Tiba tiba pria itu berjongkok dihadapan Zeva dan mencengkram wajah sang istri.

"Aku tidak akan membiarkanmu bersantai sayang. Keluarga mu sudah memberikanmu kepada ku untuk membantu bisnis keluarga yang hampir bangkrut itu. Dengan istilah mereka sudah menjualmu kepadaku. Aku tidak akan menyia nyiakan wanita cantik dan sexy seperti ini bukan?" ucap pria itu.

"Aku..aku tau, Anthon. Tapi, hari ini aku sedang datang bulan, aku tidak bisa melayanimu" sahut Zeva.

Mendengar kalimat datang bulan, membuat Anthon seketika melepaskan cengkramannya.

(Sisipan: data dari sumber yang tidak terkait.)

(** ** The balance *)

(** What the writer still has to log, and to write: an envelope it took, or an edge
    whose join is counted. *)
Definition to_log (w : wphase) : Z :=
  match w with WTaken _ | WAppend _ _ | WLogged _ _ _ | WJoined _ _ _ => 1 | _ => 0 end.
Definition to_write (w : wphase) : Z :=
  match w with
  | WTaken _ | WAppend _ _ | WLogged _ _ _ | WNumbered _ _ _ | WSent _ _ | WWritten _ _ _ | WJoined _ _ _ => 1
  | _ => 0
  end.

(** Envelopes taken that were no registry updates, and edges. *)
Definition emitted_so_far (s : isys) : Z := taken (i_hist s) - updates (i_hist s) + xnodeJoins (cnt (i_agg s)).

Record balanced (s : isys) : Prop := {
  b_queue : Z.of_nat (length (ch (i_agg s))) ≤ QueueDepth (cfg (i_agg s));
  b_subs : ∀ id sb, subs (i_agg s) !! id = Some sb → (id < next_sub (i_agg s))%nat ∧ sub_bounded sb;
  b_received : eqm (received (cnt (i_agg s)))
    (dropped (cnt (i_agg s)) + Z.of_nat (length (ch (i_agg s))) + taken (i_hist s) + Z.of_nat (size (i_hands s)));
  b_written : eqm (written (cnt (i_agg s)) + c_errors (cnt (i_agg s)) + to_write (i_writer s))
    (emitted_so_far s + failures (i_hist s));
  b_logged : eqm (walAppends (cnt (i_agg s)) + walErrors (cnt (i_agg s)) +
      if bool_decide (is_Some (wal (i_agg s))) then to_log (i_writer s) else 0)
    (if bool_decide (is_Some (wal (i_agg s))) then emitted_so_far s else 0);
}.

(** A result of the append is there exactly when there is a log. *)
Definition log_result_ok (s : isys) : Prop :=
  match i_writer s with WLogged _ _ r => is_Some r ↔ is_Some (wal (i_agg s)) | _ => True end.

Lemma eqm_shift x y z : eqm x y → eqm (x + z) (y + z).
Proof. by intros ->. Qed.

Lemma eqm_l x x' y : eqm x y → x' = x → eqm x' y.
Proof. by intros H ->. Qed.

Lemma eqm_lr x y x' y' : eqm x y → x' - x = y' - y → eqm x' y'.
Proof. intros [k ->] H. exists k. lia. Qed.

(** A step on the aggregator that leaves queue, subscribers and counters alone. *)
Lemma quiet_balanced g w s :
  let a := i_agg s in let a' := g a in
  ch a' = ch a → cfg a' = cfg a → cnt a' = cnt a → (is_Some (wal a') ↔ is_Some (wal a)) →
  (∀ id sb, subs a' !! id = Some sb → (id < next_sub a')%nat ∧ sub_bounded sb) →
  to_log w = to_log (i_writer s) → to_write w = to_write (i_writer s) →
  balanced s → balanced (with_writer w (on_i g s)).
Proof.
  intros a a' H1 H2 H3 H4 H5 H6 H7 [Hq Hs Hr Hw Hl]. unfold a', a, emitted_so_far in *.
  split; unfold emitted_so_far; cbn [with_writer on_i i_agg i_hist i_hands i_writer]; rewrite ?H1, ?H2, ?H3, ?H6, ?H7; try done.
  by rewrite (bool_decide_ext _ _ H4).
Qed.
(** C32: whatever cursor store is plugged in, every subscription an endpoint's
    loop opens, across any sequence of failed dials, failed calls and broken
    streams, asks for that one stream under the configured consumer id from the
    cursor the loop started with or one that an envelope received by this loop
    carried; and the queue gains, in order, the received envelopes tagged with
    the endpoint, up to its depth.  The agent's name holds no NUL byte, which the
    store uses as a separator. *)
Theorem stream_loop_resumes ep stream ss (st : Aggregator * S) :
  has_byte (chr 0) (a_Name ep) = false →
  (∀ req, req ∈ (streamLoop ep stream ss st).2 →
     ConsumerId req = ConsumerID (cfg st.1) ∧ Streams req = [stream] ∧
     resumable (cursor_of st ep stream) (loop_envs ss) (r_Cursor req)) ∧
  ch (streamLoop ep stream ss st).1.1 = ch st.1 ++ (mkEv (a_Name ep) <$> take (room st.1) (loop_envs ss)).
Proof.
  intros Hnul. revert st. induction ss as [|[s ended] ss IH]; intros st.
  { cbn. rewrite take_nil, app_nil_r. set_solver. }
  cbn [streamLoop loop_envs]. destruct (subscribeOnce_spec ep stream s st) as [H1 H2].
  destruct (receive_all_spec ep stream (session_envs s) st Hnul) as (Hr & Hc & Hg).
  destruct (subscribeOnce ep stream s st) as [st1 reqs]. cbn [fst snd] in H1, H2. subst st1.
  assert (Hreq : ∀ l req, req ∈ reqs → ConsumerId req = ConsumerID (cfg st.1) ∧ Streams req = [stream] ∧
     resumable (cursor_of st ep stream) l (r_Cursor req)).
  { intros l req ->%H2. split_and!; try done. by left. }
  destruct ended; cbn [fst snd].
  { rewrite app_nil_r. split; [apply Hreq|done]. }
  set (st1 := receive_all ep stream (session_envs s) st) in *.
  destruct (IH (upd_cnt add_errors st1.1, st1.2)) as [IH1 IH2].
  destruct (streamLoop ep stream ss (upd_cnt add_errors st1.1, st1.2)) as [st2 reqs']. cbn [fst snd] in IH1, IH2 |- *.
  split.
  - intros req [Hin|Hin]%elem_of_app; [by apply Hreq|]. destruct (IH1 req Hin) as (-> & -> & Hres).
    split_and!; [cbn; by rewrite Hg|done|]. exact (resumable_trans _ _ _ _ _ Hr Hres).
  - rewrite IH2. cbn [ch upd_cnt]. rewrite Hc, <-(assoc_L (++)), <-fmap_app. do 2 f_equal.
    unfold room. cbn [cfg ch upd_cnt]. rewrite Hc, Hg, length_app, length_fmap, length_take. fold (room st.1).
    assert (room st.1 = Z.to_nat (QueueDepth (cfg st.1) - Z.of_nat (length (ch st.1)))) by done.
    rewrite take_app. f_equal. f_equal. lia.
Qed.
End receiving.

(** An envelope that meets a full queue is dropped, counted, and its
    cursor saved all the same: a later subscription resumes behind it. *)
Theorem dropped_envelope_is_acknowledged ep stream env c a (store : fileCursorStore) :
  QueueDepth (cfg a) ≤ Z.of_nat (length (ch a)) → e_Cursor env = Some c →
  wake_closed store = false → Load store (a_Name ep) stream = None →
  let st := receive ep stream env (a, store) in
  ch st.1 = ch a ∧ dropped (cnt st.1) = u64 (dropped (cnt a) + 1) ∧
  r_Cursor (subscribe_request st.1 st.2 ep stream) = Some c.
Proof.
  intros Hfull Hc Hw HL st. unfold st, receive. rewrite Hc. cbn [upd_cnt ch cfg].
  rewrite bool_decide_eq_false_2 by lia. split_and!; try done. cbn.
  unfold Load in HL. destruct (data store !! CursorStore.keyOf (a_Name ep) stream) eqn:E; [done|].
  unfold Save, Save_locked, Save_wake. rewrite E. cbn [wake_closed]. rewrite Hw. cbn.
  unfold Load. cbn [data]. rewrite lookup_insert_eq. by destruct c.
Qed.

(** ** The join with the real indexes behind it *)

(** With the Service index built from the watched objects, a connect that
    is attributed through a Service address really hit the cluster IP and port of
    a watched Service, which the edge names, and the process and image it reports
    are those of a live advertise. *)
Theorem service_join_end_to_end (svals vals : list json) idx pidx r addr now l :
  svc r = Some (service_resolver (applySlices vals vals (applyServices svals idx) pidx).1) →
  Join r addr now = Some (l, HowServiceVIP) →
  (∃ so j host portStr pr, j ∈ svals ∧ dec_service j = Some so ∧ Service l = mkServiceRef (so_Namespace so) (so_Name so) ∧
     SplitHostPort addr = Some (host, portStr) ∧ host ∈ so_ClusterIP so :: so_ClusterIPs so ∧
     pr ∈ so_Ports so ∧ Atoi portStr = Some (sp_Port pr)) ∧
  ∃ s l0, get_live r now s = Some l0 ∧ Process l = Process l0 ∧ l_Image l = l_Image l0.
Proof.
  intros Hsvc HJ. split.
  - unfold Join in HJ. destruct (liveExact r addr now); [done|]. destruct (join_slice r addr now); [done|].
    destruct (join_vip r addr now) as [l3|] eqn:E; [|by destruct (liveWild r addr now)].
    injection HJ as <-. unfold join_vip in E. rewrite Hsvc in E. cbn [ClusterPeers.ResolveVIP service_resolver] in E.
    destruct (Discovery.ResolveVIP _ addr) as [[[bs ns] name]|] eqn:Ev; [|done].
    destruct (ResolveVIP_inv svals vals vals idx pidx addr bs ns name Ev)
      as (host & portStr & so & pr & _ & _ & Ha & (j & Hj & Hdec) & <- & <- & Hip & Hpr & Hport & _).
    destruct (resolveVIP_sound _ _ _ _ _ E) as (l0 & _ & amb & n & ->).
    by exists so, j, host, portStr, pr.
  - destruct (Join_sound _ _ _ _ _ HJ) as (s & l0 & Hs & Hm). exists s, l0. split; [done|].
    by destruct Hm as [->|(_ & sv & amb & n & ->)].
Qed.

(** ** Witnesses *)

Module Demo.
(** A codec for two envelopes, enough to run the pipeline on. *)
Definition env (s : string) : EventEnvelope := mkEnvelope None (Some (EventEnvelope_Lifecycle s)) "".
Definition demo_marshal (e : EventEnvelope) : option string :=
  match e with
  | mkEnvelope None (Some (EventEnvelope_Lifecycle s)) EmptyString =>
      if bool_decide (s = "up") then Some "true" else if bool_decide (s = "down") then Some "false" else None
  | _ => None
  end.
Definition demo_unmarshal (s : string) : option EventEnvelope :=
  if bool_decide (s = "true") then Some (env "up") else if bool_decide (s = "false") then Some (env "down") else None.
Global Instance demo_proto : ProtoJSON EventEnvelope := {| Marshal := demo_marshal; Unmarshal := demo_unmarshal |}.

Lemma demo_marshal_inv e b : demo_marshal e = Some b → e = env "up" ∧ b = "true" ∨ e = env "down" ∧ b = "false".
Proof.
  destruct e as [[c|] [[i|d|o|s|o|o|o]|] [|c' o']]; cbn; try done.
  repeat case_bool_decide; intros [= <-]; subst; auto.
Qed.

Global Instance demo_proto_ok : ProtoJSONOk EventEnvelope.
Proof.
  split; intros e b He; apply demo_marshal_inv in He as [[-> ->]|[-> ->]]; vm_compute; reflexivity.
Qed.

Definition wopts : Options := mkOptions "wal" 0 60 0.
Definition wio : open_io := mkOpenIO true true (λ _, true) true 100.
Definition w0 : WAL * FS :=
  match Open wio wopts ∅ with (fs, Ok w) => (w, fs) | (fs, _) => (mkWAL wopts 0 [] None 0 0, fs) end.
Definition conf : Config := mkConfig [mkAgent "n1" "n1:9000"] true ["intent"] "c" 1 2 false 30.
Definition agg (w : option (WAL * FS)) : Aggregator :=
  mkAgg conf [] zero_counters 0 ∅ 0 (NewRegistry 30 None None) w [].
Definition a0 : Aggregator := agg (Some w0).
Definition ok_io : append_io := mkAppendIO 110 WrOk true true 110.
Definition io : write_io := mkWriteIO 5 ok_io true ok_io true.
Definition up : write_io * envelopeWithAgent := (io, mkEv "n1" (env "up")).
Definition down : write_io * envelopeWithAgent := (io, mkEv "n2" (env "down")).

Lemma w0_open : Open wio wopts ∅ = (w0.2, Ok w0.1).
Proof. vm_compute. reflexivity. Qed.

Lemma a0_logging : logging a0 0 [].
Proof.
  destruct (Open_fresh_clean (Env := EventEnvelope) wio wopts ∅ w0.2 w0.1) as (c & HC & Hf & Hq & Hl).
  - intros name _. apply lookup_empty.
  - exact w0_open.
  - exists w0.1, w0.2, [], c. split_and!; [|done..]. unfold a0, agg. cbn [wal]. by destruct w0.
Qed.

Lemma smooth_env io' agent s :
  io' = io → is_Some (demo_marshal (env s)) → all_bytes is_ascii7 agent = true → smooth (io', mkEv agent (env s)).
Proof. intros -> Hm Ha. split_and!; [by split|by split|done]. Qed.

Lemma up_smooth : smooth up.
Proof. apply smooth_env; [done|vm_compute; eauto|vm_compute; done]. Qed.
Lemma down_smooth : smooth down.
Proof. apply smooth_env; [done|vm_compute; eauto|vm_compute; done]. Qed.

(** A subscriber that resumes from the start while the second envelope arrives. *)
Definition rx : ReExportServer := NewReExportServer.
Definition req : SubscribeRequest := mkSubscribeRequest "down" [] (Some (mkCursor "agg" "" 0)) None.
Definition a1 : Aggregator := handle_all [up] (Subscribe_enter rx a0).1.
Definition a2 : Aggregator := handle_all [down] a1.
Definition w1 : WAL * FS := default w0 (wal a1).
Definition sub : liveSubscriber := default (mkSub 0 [] 0) (subs a2 !! (Subscribe_enter rx a0).2).
Definition got : list EventEnvelope :=
  (Subscribe rx req (λ _, true) (Some (w1.1, open_view w1.2 (λ _, false))) (sub_ch sub)).1.1.

Lemma a1_wal : wal a1 = Some (w1.1, w1.2).
Proof. vm_compute. reflexivity. Qed.
Lemma a2_sub : subs a2 !! (Subscribe_enter rx a0).2 = Some sub.
Proof. vm_compute. reflexivity. Qed.

(** A queue of depth two that is full. *)
Definition full : Aggregator := set_ch [mkEv "n1" (env "up"); mkEv "n1" (env "up")] (agg None).
Definition with_cursor : EventEnvelope := mkEnvelope (Some (mkCursor "n1" "intent" 7)) None "".
Definition store0 : fileCursorStore := mkStore ∅ false false false false.

Definition vip_reg : Registry :=
  Observe 1 (ClusterPeersSpec.Demo.lis "10.0.0.1:8080" "8080" "cart-1" false)
    (NewRegistry 30 None (Some (service_resolver
      (applySlices [DiscoverySpec.Demo.s1; DiscoverySpec.Demo.s2] [DiscoverySpec.Demo.s1; DiscoverySpec.Demo.s2]
         (applyServices [DiscoverySpec.Demo.svc] NewServiceIndex) None).1))).
End Demo.

Lemma log_and_broadcast_agree_witness :
  logging Demo.a0 0 [] ∧
  ∃ ext evs, logging (handle_all [Demo.up; Demo.down] Demo.a0) (0 + Z.of_nat (length ext)) ([] ++ ext) ∧
    live_of <$> omap to_entry ext = evs.
Proof.
  split; [exact Demo.a0_logging|].
  destruct (log_and_broadcast_agree [Demo.up; Demo.down] Demo.a0 0 []) as (ext & evs & _ & HL & Hl & _).
  - exact Demo.a0_logging.
  - vm_compute. reflexivity.
  - constructor; [exact Demo.up_smooth|constructor; [exact Demo.down_smooth|constructor]].
  - exists ext, evs. split; [exact HL|exact Hl].
Defined.

Lemma subscribe_exactly_once_witness :
  Demo.got = [stampCursor Demo.rx (Demo.env "up") 1 ""; stampCursor Demo.rx (Demo.env "down") 2 ""] ∧
  ∃ w2 fs2, wal Demo.a2 = Some (w2, fs2) ∧
    Demo.got = (λ e, stampCursor Demo.rx (Envelope e) (Seq e) "") <$>
      filter (λ e, passes "" None (Envelope e) = true) (above 0 (log fs2 (segments w2))).
Proof.
  split; [vm_compute; reflexivity|].
  apply (subscribe_exactly_once Demo.rx Demo.req (λ _, true) (mkCursor "agg" "" 0) Demo.a0 0 []
    [Demo.up] [Demo.down] Demo.w1.1 Demo.w1.2 Demo.sub).
  - reflexivity.
  - reflexivity.
  - cbn. lia.
  - cbn. lia.
  - exact Demo.a0_logging.
  - vm_compute. reflexivity.
  - cbn. lia.
  - constructor; [exact Demo.up_smooth|constructor; [exact Demo.down_smooth|constructor]].
  - exact Demo.a1_wal.
  - left. reflexivity.
  - exact Demo.a2_sub.
Defined.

"Aah, berarti lagi lagi kamu belum bisa mengandung keturunan Galio. Dasar wanita tidak berguna!" hina Anthon.

Zeva hanya menunduk dan menahan air matanya jangan sampek menetes karena jika menetes dirinya akan semakin terlihat lemah. Menikah setahun dengan Anthon Stephen Galio membuat hidupnya tidak berwarna.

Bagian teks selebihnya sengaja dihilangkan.